(* ===== verification/Order.v ===== *)
(** * gohex-example/ordering/internal/domain: orders

    The value objects, the events with their JSON forms, and the Order
    aggregate. The service's domain events are the order's and the saga
    stream's in one registry, so the aggregate's [Apply] is on both. *)

From S2P Require Import Prelude Errors Utf8 GoTime Json KernelId Kernel EventStore MemoryStore Registry Checkpoint Repository Broker Envelope Cqrs Consumer Relay Saga Services.

Definition ErrEmptyOrder : DomainError := NewDomainError "empty_order" "an order needs a positive total".
Definition ErrInvalidAmount : DomainError := NewDomainError "invalid_amount" "amount must be positive".
Definition ErrInvalidCurrency : DomainError := NewDomainError "invalid_currency" "currency must be a 3-letter code".
Definition ErrInvalidQuantity : DomainError := NewDomainError "invalid_quantity" "quantity must be positive".
Definition ErrEmptyReason : DomainError := NewDomainError "empty_reason" "a notification needs a reason".

(** Marker types. *)
Inductive Customer := .
Inductive OrderMarker := .

Definition OrderID : Type := ID OrderMarker.
Definition CustomerID : Type := ID Customer.

(** ** Money *)

Record Money := mkMoney { cents : Z; currency : string }.

#[export] Instance Money_eq_dec : EqDecision Money.
Proof. solve_decision. Defined.

Definition zero_Money : Money := mkMoney 0 "".

Definition NewMoney (cents : Z) (currency : string) : res Money :=
  if decide (cents <= 0) then Err (EDomain ErrInvalidAmount) else
  if decide (String.length currency <> 3%nat) then Err (EDomain ErrInvalidCurrency) else
  Ok (mkMoney cents currency).

Definition Money_IsZero (m : Money) : bool := bool_decide (m = zero_Money).

Definition enc_money (m : Money) : res json :=
  if Money_IsZero m
  then Err (EWrap "json: error calling MarshalJSON for type domain.Money: "
              (EWrap "" (EDomain ErrInvalidAmount) ": marshaling zero Money") "")
  else Ok (JObj [("cents", enc_int (cents m)); ("currency", enc_string (currency m))]).

Definition set_moneyJSON (key : string) (v : json) (raw : Money) : res Money :=
  on_field "cents" (dec_int (cents raw)) (fun x => mkMoney x (currency raw)) key v
  (on_field "currency" (dec_string (currency raw)) (fun x => mkMoney (cents raw) x) key v
  (Ok raw)).

(** [UnmarshalJSON], also called on [null]; it replaces the old value. *)
Definition dec_money (_ : Money) (j : json) : res Money :=
  try raw := dec_struct set_moneyJSON zero_Money j in NewMoney (cents raw) (currency raw).

(** ** Quantity *)

Record Quantity := mkQuantity { Int : Z }.

Definition NewQuantity (n : Z) : res Quantity :=
  if decide (n <= 0) then Err (EDomain ErrInvalidQuantity) else Ok (mkQuantity n).

Definition enc_quantity (q : Quantity) : res json :=
  if decide (Int q <= 0)
  then Err (EWrap "json: error calling MarshalJSON for type domain.Quantity: "
              (EWrap "" (EDomain ErrInvalidQuantity) ": marshaling zero Quantity") "")
  else Ok (enc_int (Int q)).

Definition dec_quantity (_ : Quantity) (j : json) : res Quantity := try n := dec_int 0 j in NewQuantity n.

(** ** Events *)

Record OrderPlaced := mkOrderPlaced { placed_ID : OrderID; placed_Customer : CustomerID; placed_Total : Money; placed_Qty : Quantity }.
Record CustomerNotified := mkCustomerNotified { notified_ID : OrderID; notified_Reason : string }.

(** The order's events; [foreign] is any other type, by name. *)
Inductive order_event :=
  | E_OrderPlaced (e : OrderPlaced)
  | E_CustomerNotified (e : CustomerNotified)
  | E_foreign (name : string).

#[export] Instance order_event_name : DomainEvent order_event :=
  fun e => match e with
           | E_OrderPlaced _ => "ordering.order_placed"
           | E_CustomerNotified _ => "ordering.customer_notified"
           | E_foreign name => name
           end.

(** The values of [kernel.DomainEvent] in the ordering service. *)
Abbreviation ordering_event := (saga_event order_event).

Definition Category := "order".

(** ** The aggregate *)

Record Order := mkOrder {
  ord_id : OrderID;
  ord_customer : CustomerID;
  ord_total : Money;
  ord_qty : Quantity;
  notified : gmap string bool; (* a nil map reads like an empty one *)
}.

Definition NewOrder : Order := mkOrder zero_ID zero_ID zero_Money (mkQuantity 0) ∅.

#[export] Instance order_apply : Aggregate Order ordering_event :=
  fun o e =>
    match e with
    | other (E_OrderPlaced ev) =>
      (mkOrder (placed_ID ev) (placed_Customer ev) (placed_Total ev) (placed_Qty ev) (notified o), Ok tt)
    | other (E_CustomerNotified ev) =>
      (mkOrder (ord_id o) (ord_customer o) (ord_total o) (ord_qty o) (<[notified_Reason ev := true]> (notified o)), Ok tt)
    | _ => (o, Err (EText ("order: unknown event " +:+ Quote (EventName e))))
    end.

Definition Place (id : OrderID) (customer : CustomerID) (total : Money) (qty : Quantity) : res (Agg Order ordering_event) :=
  if Money_IsZero total then Err (EDomain ErrEmptyOrder) else
  raised (Raise (new_agg NewOrder) (other (E_OrderPlaced (mkOrderPlaced id customer total qty)))).

Definition Notify (reason : string) (o : Agg Order ordering_event) : Agg Order ordering_event * res unit :=
  if decide (reason = "") then (o, Err (EDomain ErrEmptyReason)) else
  if default false (notified (state o) !! reason) then (o, Ok tt) else
  Raise o (other (E_CustomerNotified (mkCustomerNotified (ord_id (state o)) reason))).

(** ** The events' JSON forms and types *)

Definition OrderPlaced_type : GoType ordering_event :=
  mkGoType _ OrderPlaced (mkOrderPlaced zero_ID zero_ID zero_Money (mkQuantity 0)) (fun x => other (E_OrderPlaced x))
    (fun e => match e with other (E_OrderPlaced x) => Some x | _ => None end).
Definition CustomerNotified_type : GoType ordering_event :=
  mkGoType _ CustomerNotified (mkCustomerNotified zero_ID "") (fun x => other (E_CustomerNotified x))
    (fun e => match e with other (E_CustomerNotified x) => Some x | _ => None end).

Section codecs.
(** [unicode.ToLower], which [ParseID] uses. *)
Variable u : N -> N.

(** [ID[T]] is a [TextMarshaler]: a JSON string. *)
Definition enc_id {T} (type_name : string) (i : ID T) : res json :=
  try text := res_wrap ("json: error calling MarshalText for type " +:+ type_name +:+ ": ") "" (MarshalText i) in
  Ok (enc_string text).
Definition dec_id {T} (old : ID T) (j : json) : res (ID T) :=
  match j with
  | JNull => Ok old
  | JStr s => match UnmarshalText u old s with (i, Ok _) => Ok i | (_, Err e) => Err e | (_, Panic m) => Panic m end
  | _ => Err type_mismatch
  end.

Definition order_id_type := "kernel.ID[github.com/akaporn-katip/gohex-example/ordering/internal/domain.Order]".
Definition customer_id_type := "kernel.ID[github.com/akaporn-katip/gohex-example/ordering/internal/domain.Customer]".

Definition enc_placed (e : OrderPlaced) : res json :=
  try i := enc_id order_id_type (placed_ID e) in
  try c := enc_id customer_id_type (placed_Customer e) in
  try t := enc_money (placed_Total e) in
  try q := enc_quantity (placed_Qty e) in
  Ok (JObj [("id", i); ("customer", c); ("total", t); ("qty", q)]).
Definition set_placed (key : string) (v : json) (e : OrderPlaced) : res OrderPlaced :=
  on_field "id" (dec_id (placed_ID e)) (fun x => mkOrderPlaced x (placed_Customer e) (placed_Total e) (placed_Qty e)) key v
  (on_field "customer" (dec_id (placed_Customer e)) (fun x => mkOrderPlaced (placed_ID e) x (placed_Total e) (placed_Qty e)) key v
  (on_field "total" (dec_money (placed_Total e)) (fun x => mkOrderPlaced (placed_ID e) (placed_Customer e) x (placed_Qty e)) key v
  (on_field "qty" (dec_quantity (placed_Qty e)) (fun x => mkOrderPlaced (placed_ID e) (placed_Customer e) (placed_Total e) x) key v
  (Ok e)))).

Definition enc_notified (e : CustomerNotified) : res json :=
  try i := enc_id order_id_type (notified_ID e) in
  Ok (JObj [("id", i); ("reason", enc_string (notified_Reason e))]).
Definition set_notified (key : string) (v : json) (e : CustomerNotified) : res CustomerNotified :=
  on_field "id" (dec_id (notified_ID e)) (fun x => mkCustomerNotified x (notified_Reason e)) key v
  (on_field "reason" (dec_string (notified_Reason e)) (fun x => mkCustomerNotified (notified_ID e) x) key v
  (Ok e)).

Definition OrderPlaced_codec : JsonCodec (carrier OrderPlaced_type) :=
  {| Marshal := enc_placed; Unmarshal := dec_struct set_placed (zero_value OrderPlaced_type) |}.
Definition CustomerNotified_codec : JsonCodec (carrier CustomerNotified_type) :=
  {| Marshal := enc_notified; Unmarshal := dec_struct set_notified (zero_value CustomerNotified_type) |}.

End codecs.

#[export] Instance order_marshal : MarshalEvent order_event :=
  fun e => match e with
           | E_OrderPlaced x => enc_placed x
           | E_CustomerNotified x => enc_notified x
           | E_foreign _ => Err (EText "json: unsupported type")
           end.

(** ** The value objects *)

Record money_valid (m : Money) : Prop := {
  mov_cents : 0 < cents m <= int64_max;
  mov_length : String.length (currency m) = 3%nat;
  mov_currency : utf8_valid (currency m);
}.

Lemma NewMoney_ok c cur m : NewMoney c cur = Ok m <-> 0 < c /\ String.length cur = 3%nat /\ m = mkMoney c cur.
Proof.
  unfold NewMoney. destruct (decide (c <= 0)); [split; [done | lia]|].
  destruct (decide (String.length cur <> 3%nat)) as [Hn|Hl]; [naive_solver|].
  apply dec_stable in Hl. split; [intros [= <-]; auto with lia | by intros (_ & _ & ->)].
Qed.

Lemma NewQuantity_ok n q : NewQuantity n = Ok q <-> 0 < n /\ q = mkQuantity n.
Proof. unfold NewQuantity. case_decide; split; try done; [lia | intros [= <-]; auto with lia | by intros [_ ->]]. Qed.

Lemma valid_not_zero m : money_valid m -> Money_IsZero m = false.
Proof. intros [Hc _ _]. apply bool_decide_eq_false. intros ->. simpl in Hc. lia. Qed.

Lemma dec_enc_money m : money_valid m -> exists doc, enc_money m = Ok doc /\ forall old, dec_money old doc = Ok m.
Proof.
  intros Hv. unfold enc_money. rewrite (valid_not_zero _ Hv). destruct Hv as [Hc Hl Hu]. destruct m as [c cur].
  cbn [cents currency] in *. eexists. split; [done|]. intros old. unfold dec_money, dec_struct, zero_Money.
  member_step. cbn [cents currency]. rewrite dec_enc_int by (unfold in_int64, int64_min, int64_max in *; lia).
  cbn [res_bind]. member_step. cbn [cents currency]. rewrite dec_enc_string by done.
  cbn [res_bind dec_members]. apply NewMoney_ok. cbn [cents currency]. auto with lia.
Qed.

Lemma dec_enc_quantity q :
  0 < Int q <= int64_max -> exists doc, enc_quantity q = Ok doc /\ forall old, dec_quantity old doc = Ok q.
Proof.
  intros Hq. unfold enc_quantity. rewrite decide_False by lia. eexists. split; [done|]. intros old.
  unfold dec_quantity. rewrite dec_enc_int by (unfold in_int64, int64_min, int64_max in *; lia).
  apply NewQuantity_ok. destruct q. simpl in *. auto with lia.
Qed.

(** ** The events survive the store *)

Record placed_valid (e : OrderPlaced) : Prop := {
  plv_id : canonical (value (placed_ID e)) = true;
  plv_customer : canonical (value (placed_Customer e)) = true;
  plv_total : money_valid (placed_Total e);
  plv_qty : 0 < Int (placed_Qty e) <= int64_max;
}.

Definition notified_valid (e : CustomerNotified) : Prop :=
  canonical (value (notified_ID e)) = true /\ utf8_valid (notified_Reason e).

Lemma canonical_utf8 s : canonical s = true -> utf8_valid s.
Proof. intros [_ Hs]%andb_prop. apply utf8_valid_ascii. by apply (id_chars_ok_ascii 0). Qed.

Section roundtrips.
Variable u : N -> N.
Hypothesis (u_ascii : forall r, (r < 128)%N -> u r = ascii_lower_rune r)
  (u_other : forall r, (128 <= r)%N -> (128 <= u r)%N \/ u r = 105%N \/ u r = 107%N).

Lemma enc_canonical_id {T} type_name (i : ID T) :
  canonical (value i) = true -> enc_id type_name i = Ok (enc_string (value i)).
Proof. intros Hc. unfold enc_id. by rewrite MarshalText_canonical. Qed.

Lemma dec_canonical_id {T} (old i : ID T) : canonical (value i) = true -> dec_id u old (enc_string (value i)) = Ok i.
Proof.
  intros Hc. unfold enc_string, dec_id, UnmarshalText. pose proof (canonical_utf8 _ Hc) as Hu. unfold utf8_valid in Hu.
  rewrite Hu, ParseID_canonical by done. by destruct i.
Qed.

Lemma placed_roundtrip e : placed_valid e -> exists doc, enc_placed e = Ok doc
  /\ dec_struct (set_placed u) (zero_value OrderPlaced_type) doc = Ok e.
Proof.
  intros [Hi Hc Ht Hq]. destruct e as [i c t q]. cbn [placed_ID placed_Customer placed_Total placed_Qty] in *.
  destruct (dec_enc_money t Ht) as (tdoc & Het & Hdt). destruct (dec_enc_quantity q Hq) as (qdoc & Heq & Hdq).
  unfold enc_placed. cbn [placed_ID placed_Customer placed_Total placed_Qty].
  rewrite !enc_canonical_id, Het, Heq by done. cbn [res_bind]. eexists. split; [done|].
  unfold dec_struct. cbn [zero_value OrderPlaced_type].
  member_step. rewrite dec_canonical_id by done. cbn [res_bind placed_ID placed_Customer placed_Total placed_Qty].
  member_step. rewrite dec_canonical_id by done. cbn [res_bind placed_ID placed_Customer placed_Total placed_Qty].
  member_step. rewrite Hdt. cbn [res_bind placed_ID placed_Customer placed_Total placed_Qty].
  member_step. by rewrite Hdq.
Qed.

Lemma notified_roundtrip e : notified_valid e -> exists doc, enc_notified e = Ok doc
  /\ dec_struct (set_notified u) (zero_value CustomerNotified_type) doc = Ok e.
Proof.
  intros [Hi Hr]. destruct e as [i r]. cbn [notified_ID notified_Reason] in *.
  unfold enc_notified. cbn [notified_ID notified_Reason]. rewrite enc_canonical_id by done. cbn [res_bind].
  eexists. split; [done|]. unfold dec_struct. cbn [zero_value CustomerNotified_type].
  member_step. rewrite dec_canonical_id by done. cbn [res_bind notified_ID notified_Reason].
  member_step. by rewrite dec_enc_string.
Qed.
End roundtrips.

(** ** Properties *)

(** C36: Value objects are parsed, never merely validated: whatever JSON a Money
    or a Quantity is decoded from, a decoded one is positive and its currency
    has three bytes; and every one that [NewMoney] or [NewQuantity] accepts
    from an int64 (and valid UTF-8) is encoded and decoded to itself, whatever
    the receiver held. The zero values are refused by the encoder. *)
Theorem value_objects_are_parsed (c n : Z) (cur : string) (Hc : in_int64 c) (Hn : in_int64 n) (Hu : utf8_valid cur) :
  (forall old j m, dec_money old j = Ok m -> 0 < cents m /\ String.length (currency m) = 3%nat)
  /\ (forall old j q, dec_quantity old j = Ok q -> 0 < Int q)
  /\ (forall m, NewMoney c cur = Ok m -> exists doc, enc_money m = Ok doc /\ forall old, dec_money old doc = Ok m)
  /\ (forall q, NewQuantity n = Ok q -> exists doc, enc_quantity q = Ok doc /\ forall old, dec_quantity old doc = Ok q)
  /\ is_ok (enc_money zero_Money) = false /\ is_ok (enc_quantity (mkQuantity 0)) = false.
Proof.
  unfold in_int64 in *. split_and!; [| | | |done..].
  - intros old j m (raw & _ & (H1 & H2 & ->)%NewMoney_ok)%res_bind_ok. done.
  - intros old j q (k & _ & [H1 ->]%NewQuantity_ok)%res_bind_ok. done.
  - intros m (H1 & H2 & ->)%NewMoney_ok. apply dec_enc_money. split; simpl; [lia | done..].
  - intros q [H1 ->]%NewQuantity_ok. apply dec_enc_quantity. simpl. lia.
Qed.

Lemma value_objects_are_parsed_witness :
  exists doc, enc_money (mkMoney 500 "THB") = Ok doc /\ forall old, dec_money old doc = Ok (mkMoney 500 "THB").
Proof.
  refine (proj1 (proj2 (proj2 (value_objects_are_parsed 500 3 "THB" _ _ _))) (mkMoney 500 "THB") eq_refl).
  - by vm_compute.
  - by vm_compute.
  - vm_compute. reflexivity.
Defined.

(** A 3-letter code need not be letters, nor three of them: the length counts
    bytes. *)
Example currency_is_three_bytes :
  NewMoney 500 "123" = Ok (mkMoney 500 "123") /\ NewMoney 500 "€" = Ok (mkMoney 500 "€").
Proof. by split. Qed.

+---+

TASK ITEM ->
Check each line of the material for "ErrInvalidQuantity". Copy the ones that have it.

SOLUTION TO THIS TASK ->
Definition ErrInvalidQuantity : DomainError := NewDomainError "invalid_quantity" "quantity must be positive".
  if decide (n <= 0) then Err (EDomain ErrInvalidQuantity) else Ok (mkQuantity n).
              (EWrap "" (EDomain ErrInvalidQuantity) ": marshaling zero Quantity") "")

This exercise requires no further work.